The filing in the Idaho case is called an amicus curiae brief, which allows interested parties not directly involved in a court case to submit legal documents voicing their opinion.
The case began when the Biden administration sued Idaho for barring abortions when a pregnant woman’s health is at risk.
Fitch added Mississippi to the amicus brief in 2022, immediately after the Dobbs decision overturned the constitutional right to abortion. Nineteen other states now stand with Mississippi, according to the newest court filing.
Fitch’s office declined to comment for this story.
At the heart of the case, explained Mary Ziegler, one of the country’s preeminent experts on abortion law and a professor at UC Davis School of Law, is a discussion of health versus life – which she says is less of a philosophical distinction and more of a political strategy.
“There are plenty of things that go wrong in pregnancy that can really affect your health that aren’t going to necessarily imminently kill you. But if you’re coming from a movement perspective, you see all these health justifications basically as loopholes that people are exploiting,” she said. “So, some states responded to that anxiety like Texas by having a health exception but having it be very, very, very narrow, and other states like Mississippi responded by just not having a health exception at all.”
In fact, national health policy organization KFF does not consider Texas’ health exception – to prevent “substantial impairment of major bodily function” – to be an exception at all. Mississippi is one of six ban states which does not have an exception for the health of the mother.
Arkansas, Idaho, Oklahoma, South Dakota and Texas are the other five, according to KFF. All six have exceptions to protect the life of the mother.
The federal law at odds with these state bans is called EMTALA, or the Emergency Medical Treatment and Active Labor Act, which requires medical providers to stabilize everyone entering the emergency room before discharging or transferring them. The Biden administration argued that treatment should include abortion and should apply to mothers in ban states – if the mother’s pregnancy poses a risk to her health.
These 20 states, including Mississippi, that have joined the “friend of the court” brief have “a profound interest in preserving the federalist structure, their power to regulate for the welfare of their citizens, and state laws adopted by citizens’ elected representatives to protect unborn children from intentional destruction,” according to the brief.
While the argument of the amicus brief relies heavily on the principle of state rights, it also presents several anti-abortion defenses, including that doctors should not be allowed to prioritize the health of women over unborn children.
“That EMTALA imposes obligations on hospitals to pregnant women does not allow hospitals to ignore the health of unborn children,” the brief reads. “Hospitals cannot ‘pick and choose’ between their dual obligations. They must stabilize both women and unborn children.”
But allowing states to treat life and health differently, Ziegler said, doesn’t create a distinction as much as it causes confusion.
“If you’re going to lose an organ or be permanently disabled – does that fall under life exception or not?
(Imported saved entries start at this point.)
Lemma early_step r pc s pc' s' :
  quitticker s = Some c → early pc = true → restartTicker r pc s = Some (Ret (pc', s')) →
  s' = s ∧ early pc' = true.
Proof.
  intros Hq He H. destruct pc as [| |[d|]| | | | |]; cbn in *; try done; simplify_eq.
  - by rewrite Hq.
  - split; [done|]. by apply bool_decide_eq_true.
  - by destruct (is_closed d s).
Qed.

Lemma all_early_goes_on but w pc s :
  all_early but s → early pc = true → Some w ≠ but → all_early but (goes_on w pc s).
Proof.
  intros Ha He Hw w' r pc' Hw' Hc. destruct (decide (w = w')) as [<-|Hne].
  - destruct (controller w s) as [[r0 pc0]|] eqn:E.
    + destruct (goes_on_self w pc s r pc' Hc) as [->|?]; [done|congruence].
    + destruct w as [[]|x]; cbn in *.
      * exfalso. by destruct (main s) eqn:Em; cbn in *; rewrite ?Em in Hc.
      * exfalso. by destruct (handler s) eqn:Em; cbn in *; rewrite ?Em in Hc.
      * exfalso. destruct (restarts s !! x) eqn:Ex; [done|].
        rewrite list_insert_ge in Hc by by apply lookup_ge_None. by rewrite Ex in Hc.
  - rewrite goes_on_other in Hc by done. by apply (Ha w' r pc').
Qed.

Lemma waits_open s x : waits x s → controller (WGo x) s = Some (true, Sending (Some c)).
Proof. unfold waits. cbn. by intros ->. Qed.

Lemma waits_goes_on x w pc s : WGo x ≠ w → waits x s → waits x (goes_on w pc s).
Proof.
  unfold waits. intros Hne Hx. destruct w as [[]|y]; cbn [goes_on host_at].
  - by destruct (main s) as [| |? []| | | | | | | | |], pc.
  - by destruct (handler s) as [| |? []| | | | | | | | |], pc.
  - cbn. rewrite list_lookup_insert_ne; [done|congruence].
Qed.

Lemma waits_other pc w s :
  waits j s → waits k s → waits j (goes_on w pc s) ∨ waits k (goes_on w pc s).
Proof.
  intros Hj Hk. destruct (decide (WGo j = w)) as [<-|?].
  - right. apply waits_goes_on; [congruence|done].
  - left. by apply waits_goes_on.
Qed.

(** A controller that is not one of those that wait goes on. *)
Lemma waits_either w pc s :
  (∀ x, WGo x = w → ¬ waits x s) → waits j s ∨ waits k s →
  waits j (goes_on w pc s) ∨ waits k (goes_on w pc s).
Proof.
  intros Hw [H|H]; [left|right]; apply waits_goes_on; try done; intros E; by apply (Hw _ E).
Qed.
(** X8. A request without an [Authorization] header (or with an empty
    list of values under it) is not turned away by the core: when its body
    decodes to version 1 and the transaction opens, the Handler is invoked
    with an empty [Auth], and the answer is whatever the Handler and
    [Commit] make of it: 200 when both succeed, 500 otherwise. *)
Theorem PushHandler_missing_Authorization
    (rep : Rep) r (w : W) req :
  Header r !! "Authorization" = None \/ Header r !! "Authorization" = Some [] ->
  json_Decode (Body r) = inr req ->
  PushVersion req = 1 ->
  begin_fault (db rep) (req_Context r) pushTxOptions (store w) = None ->
  let out := run_endpoint rep fresh_writer r w in
  let tx := push_tx w in
  let info := {| Auth := ""; ClientGroupID := req_ClientGroupID req;
                 ProfileID := req_ProfileID req;
                 SchemaVersion := req_SchemaVersion req |} in
  let pr := mkPushRequest info (req_Mutations req) tx in
  let hr := outcome rep (req_Context r) info (req_Mutations req) w in
  EvHandlePush (req_Context r) pr hr.1 ∈ new_calls w out.2 /\
  (response out.1).1 =
    match hr.1, (commit_db tx hr.2).1 with
    | None, None => StatusOK
    | _, _ => StatusInternalServerError
    end.
Proof.
  intros Hhdr Hdec Hv Hb. cbn zeta. rewrite PushHandler_run, Hdec.
  apply Z.eqb_eq in Hv. rewrite Hv. cbn zeta.
  assert (Hinfo : pushClientInfo r req =
                  {| Auth := ""; ClientGroupID := req_ClientGroupID req;
                     ProfileID := req_ProfileID req;
                     SchemaVersion := req_SchemaVersion req |}).
  { unfold pushClientInfo, Header_Get. destruct Hhdr as [-> | ->]; reflexivity. }
  rewrite Hinfo. cbn [fst snd]. rewrite handlePush_calls.
  match goal with
  | |- context [run_push rep ?c ?i ?m w] =>
      pose proof (handlePush_run rep c i m w) as Hrun
  end.
  cbn zeta in Hrun. rewrite Hb in *.
  destruct (outcome rep _ _ _ w) as [[e|] w2]; cbn [fst snd] in *;
    destruct Hrun as (H1 & _); rewrite H1.
  - split; [|reflexivity].
    apply elem_of_cons. right. apply elem_of_cons. left. reflexivity.
  - split.
    + apply elem_of_cons. right. apply elem_of_cons. left. reflexivity.
    + destruct (commit_db (push_tx w) w2).1; reflexivity.
Qed.

End CoreFacts.

(** ** The pull pipeline of the spec *)

Section PullFacts.

Import PullSpec.

Context {D Ctx DB Cookie Patch : Type}.
Variable begin_fault : DB -> Ctx -> TxOptions -> Registry * D -> option error.
Variable commit_outcome : Registry * D -> Registry * D -> CommitOutcome.
Variable rollback_fault : Registry * D -> option error.

Abbreviation run_pull :=
  (@handlePull D Ctx DB Cookie Patch begin_fault commit_outcome rollback_fault).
And some states say ‘well, yeah, our life exception doesn’t require you to be imminently dying, it just requires that there be a threat to your life, and certain organ damage could qualify.’ But it’s also sort of unclear.”
After Mississippi’s abortion ban took hold in July 2022, the state’s number of abortions plummeted to nearly zero – despite the fact that Mississippi’s ban has two exceptions: to protect the life of the mother, and cases where the pregnancy was caused by rape and reported to law enforcement.
Cases like Ashley, the 13-year-old Delta girl TIME magazine wrote about who was raped and forced to carry her baby to term, show that the exceptions can be theoretical.
Only four abortions were performed in Mississippi in 2023, according to data from the Mississippi State Department of Health.
If the Supreme Court votes in favor of the states, Ziegler says it probably wouldn’t change much for a state like Mississippi. If, however, the Supreme Court votes in favor of the Biden administration, it could change the landscape – not of abortion generally, but in those instances where a woman goes to the emergency room for pregnancy complications and doctors are deciding if they can legally treat her.
“If the Supreme Court ultimately said that EMTALA does cover a universe of physical emergencies that are not imminently life-threatening, and here are some of those examples, it would be very hard for Mississippi prosecutors to go after anyone who performed procedures in those circumstances,” Ziegler said.
A similar case is playing out in Texas.
The Idaho case is currently awaiting an oral arguments hearing in December, after which the 9th U.S. Circuit Court of Appeals will issue an opinion. If appealed, it will return to the Supreme Court.